(Stored data)
(** Relative index of [String.prototype.slice]: negative indices count from
    the end, and everything is clamped to [0 .. len]. *)
Definition clamp_index (len i : Z) : Z :=
  if (i <? 0)%Z then Z.max (len + i) 0 else Z.min i len.

(** [s.slice(start, end)]; [None] for an omitted [end]. *)
Definition slice (s : string) (start : Z) (end_ : option Z) : string :=
  let len := Z.of_nat (String.length s) in
  let from := clamp_index len start in
  let to := match end_ with Some e => clamp_index len e | None => len end in
  substring (Z.to_nat from) (Z.to_nat (Z.max (to - from) 0)) s.

Section Runtime.

(** The string conversion of an object goes through its own [toString]
    method, which is user code: it returns a string or throws. *)
Variable ObjectToString : object -> completion string.

(** The abstract operation ToString. *)
Definition ToString (v : value) : completion string :=
  match v with
  | VUndefined => Normal "undefined"
  | VNull => Normal "null"
  | VBool true => Normal "true"
  | VBool false => Normal "false"
  | VNum n => Normal (NumberToString n)
  | VStr s => Normal s
  | VSym _ => Throw TypeError
  | VObj o => ObjectToString o
  end.

(** The method call [v.toString()]. *)
Definition call_toString (v : value) : completion string :=
  match v with
  | VUndefined | VNull => Throw TypeError
  | VSym s => Normal (sym_toString s)
  | _ => ToString v
  end.

(** [Error.prototype.toString.apply(this)] (ECMA-262, 20.5.3.4): a
    [TypeError] unless [this] is an object; [name] defaults to ["Error"]
    and [message] to [""]; an empty part is left out together with the
    separator. *)
Definition Error_prototype_toString (this : value) : completion string :=
  match this with
  | VObj o =>
      cbind (match obj_get o (KStr "name") with
             | VUndefined => Normal "Error"
             | n => ToString n
             end) (fun name =>
      cbind (match obj_get o (KStr "message") with
             | VUndefined => Normal ""
             | m => ToString m
             end) (fun msg =>
      if name =? "" then Normal msg
      else if msg =? "" then Normal name
      else Normal (name ++ ": " ++ msg)))
  | _ => Throw TypeError
  end.

End Runtime.

End JS.

Import JS.

(** ** The helpers of the middleware *)

Section Helpers.

Variable ObjectToString : object -> completion string.

(** [_toErrorString(error)]. *)
Definition _toErrorString (error : value) : completion string :=
  if ToBoolean error
  then match error with
       | VStr s => Normal s
       | _ => Error_prototype_toString ObjectToString error
       end
  else Normal "".

(** The body of [_getSymbolDescription] after [symbol.toString()]. *)
Definition strip_description (description : string) : string :=
  let description :=
    if startsWith description "Symbol(" && endsWith description ")"
    then slice description 7 (Some (-1)%Z)
    else description in
  if startsWith description "@@"
  then slice description 2 None
  else description.

(** [_getSymbolDescription(symbol)]. *)
Definition _getSymbolDescription (symbol : value) : completion string :=
  cbind (call_toString ObjectToString symbol) (fun description =>
  Normal (strip_description description)).

End Helpers.

(** ** Effects: the trace of calls and the completion *)

(** What the middleware does to the outside: it calls [next], and it calls
    [NativeModules.ExternalAPI.sendEvent(name, data, scope)]. A call is
    recorded when it is made. Both callees are outside this file and are
    taken to return: an exception of the native side, which the middleware
    would let through, is not modelled, so a [Throw] below is always one of
    the middleware itself. *)
Inductive effect : Type :=
| NextCall (action : object)
| HostSend (name : string) (data : object) (scope : value).

Definition M (A : Type) : Type := (list effect * completion A)%type.

Definition ret {A} (a : A) : M A := ([], Normal a).

Definition bind {A B} (m : M A) (f : A -> M B) : M B :=
  match m with
  | (t, Normal a) => let (t', r) := f a in ((t ++ t')%list, r)
  | (t, Throw e) => (t, Throw e)
  end.

Definition tell (e : effect) : M unit := ([e], Normal tt).

Definition lift {A} (c : completion A) : M A := ([], c).

Declare Scope js_scope.
Delimit Scope js_scope with js.
Notation "x <- m ;; k" := (bind m (fun x => k))
  (at level 61, m at next level, right associativity) : js_scope.
Notation "m ;; k" := (bind m (fun _ => k))
  (at level 61, right associativity) : js_scope.
Local Open Scope js_scope.

Definition trace {A} (m : M A) : list effect := fst m.
Definition outcome {A} (m : M A) : completion A := snd m.

Definition is_send (e : effect) : bool :=
  match e with HostSend _ _ _ => true | NextCall _ => false end.

(** The calls of the native [sendEvent] in a trace. *)
Definition host_sends (t : list effect) : list effect := filter is_send t.

(** The Redux store, as far as the middleware uses it: [getState()] at the
    time the event is sent, which is after [next] has run. *)
Record Store : Type := mkStore { getState : value }.

(** ** The middleware *)

Section Middleware.

(** The action types and the key under which a conference holds its URL
    are constants of [base/conference] and [base/config]; [toURLString]
    is a function of [base/util] which returns a string or nothing. *)
Variables CONFERENCE_FAILED CONFERENCE_JOINED CONFERENCE_LEFT
          CONFERENCE_WILL_JOIN CONFERENCE_WILL_LEAVE
          LOAD_CONFIG_ERROR : symbol.
Variable JITSI_CONFERENCE_URL_KEY : key.
Variable toURLString : value -> value.
Variable ObjectToString : object -> completion string.

(** [v === c] for a symbol constant [c]. *)
Definition is_type (v : value) (c : symbol) : bool :=
  match v with
  | VSym s => symbol_eqb s c
  | _ => false
  end.

(** [_sendEvent({ getState }, name, data)]. *)
Definition _sendEvent (store : Store) (name : string) (data : object) : M unit :=
  features_app <- lift (Get (getState store) (KStr "features/app")) ;;
  app <- lift (Get features_app (KStr "app")) ;;
  if ToBoolean app then
    props <- lift (Get app (KStr "props")) ;;
    externalAPIScope <- lift (Get props (KStr "externalAPIScope")) ;;
    if ToBoolean externalAPIScope
    then tell (HostSend name data externalAPIScope)
    else ret tt
  else ret tt.

(** [_sendConferenceEvent(store, { conference, type, ...data })]. *)
Definition _sendConferenceEvent (store : Store) (action : object) : M unit :=
  let conference := obj_get action (KStr "conference") in
  let type := obj_get action (KStr "type") in
  let data := obj_remove (KStr "type") (obj_remove (KStr "conference") action) in
  data <- (if ToBoolean conference
           then url <- lift (Get conference JITSI_CONFERENCE_URL_KEY) ;;
                ret (obj_set data (KStr "url") (toURLString url))
           else ret data) ;;
  name <- lift (_getSymbolDescription ObjectToString type) ;;
  _sendEvent store name data.

(** The [switch (action.type)] statement of the middleware. *)
Definition switch_type (store : Store) (action : object) : M unit :=
  let type := obj_get action (KStr "type") in
  if is_type type CONFERENCE_FAILED then
    let error := obj_get action (KStr "error") in
    let data := obj_remove (KStr "error") action in
    recoverable <- lift (Get error (KStr "recoverable")) ;;
    if negb (ToBoolean recoverable) then
      s <- lift (_toErrorString ObjectToString error) ;;
      _sendConferenceEvent store (spread [(KStr "error", VStr s)] data)
    else ret tt
  else if is_type type CONFERENCE_JOINED
          || is_type type CONFERENCE_LEFT
          || is_type type CONFERENCE_WILL_JOIN
          || is_type type CONFERENCE_WILL_LEAVE then
    _sendConferenceEvent store action
  else if is_type type LOAD_CONFIG_ERROR then
    let error := obj_get action (KStr "error") in
    let locationURL := obj_get action (KStr "locationURL") in
    name <- lift (_getSymbolDescription ObjectToString type) ;;
    s <- lift (_toErrorString ObjectToString error) ;;
    _sendEvent store name
               [(KStr "error", VStr s); (KStr "url", toURLString locationURL)]
  else ret tt.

_What the task requires_. Transcribe the records above from the line holding "(** The Redux" down to the line holding "(** [v === c] for a symbol constant [c]. *)", inclusive, without adding anything.

_Output for this task_.
(** The Redux store, as far as the middleware uses it: [getState()] at the
    time the event is sent, which is after [next] has run. *)
Record Store : Type := mkStore { getState : value }.

(** ** The middleware *)

Section Middleware.

(** The action types and the key under which a conference holds its URL
    are constants of [base/conference] and [base/config]; [toURLString]
    is a function of [base/util] which returns a string or nothing. *)
Variables CONFERENCE_FAILED CONFERENCE_JOINED CONFERENCE_LEFT
          CONFERENCE_WILL_JOIN CONFERENCE_WILL_LEAVE
          LOAD_CONFIG_ERROR : symbol.
Variable JITSI_CONFERENCE_URL_KEY : key.
Variable toURLString : value -> value.
Variable ObjectToString : object -> completion string.

(** [v === c] for a symbol constant [c]. *)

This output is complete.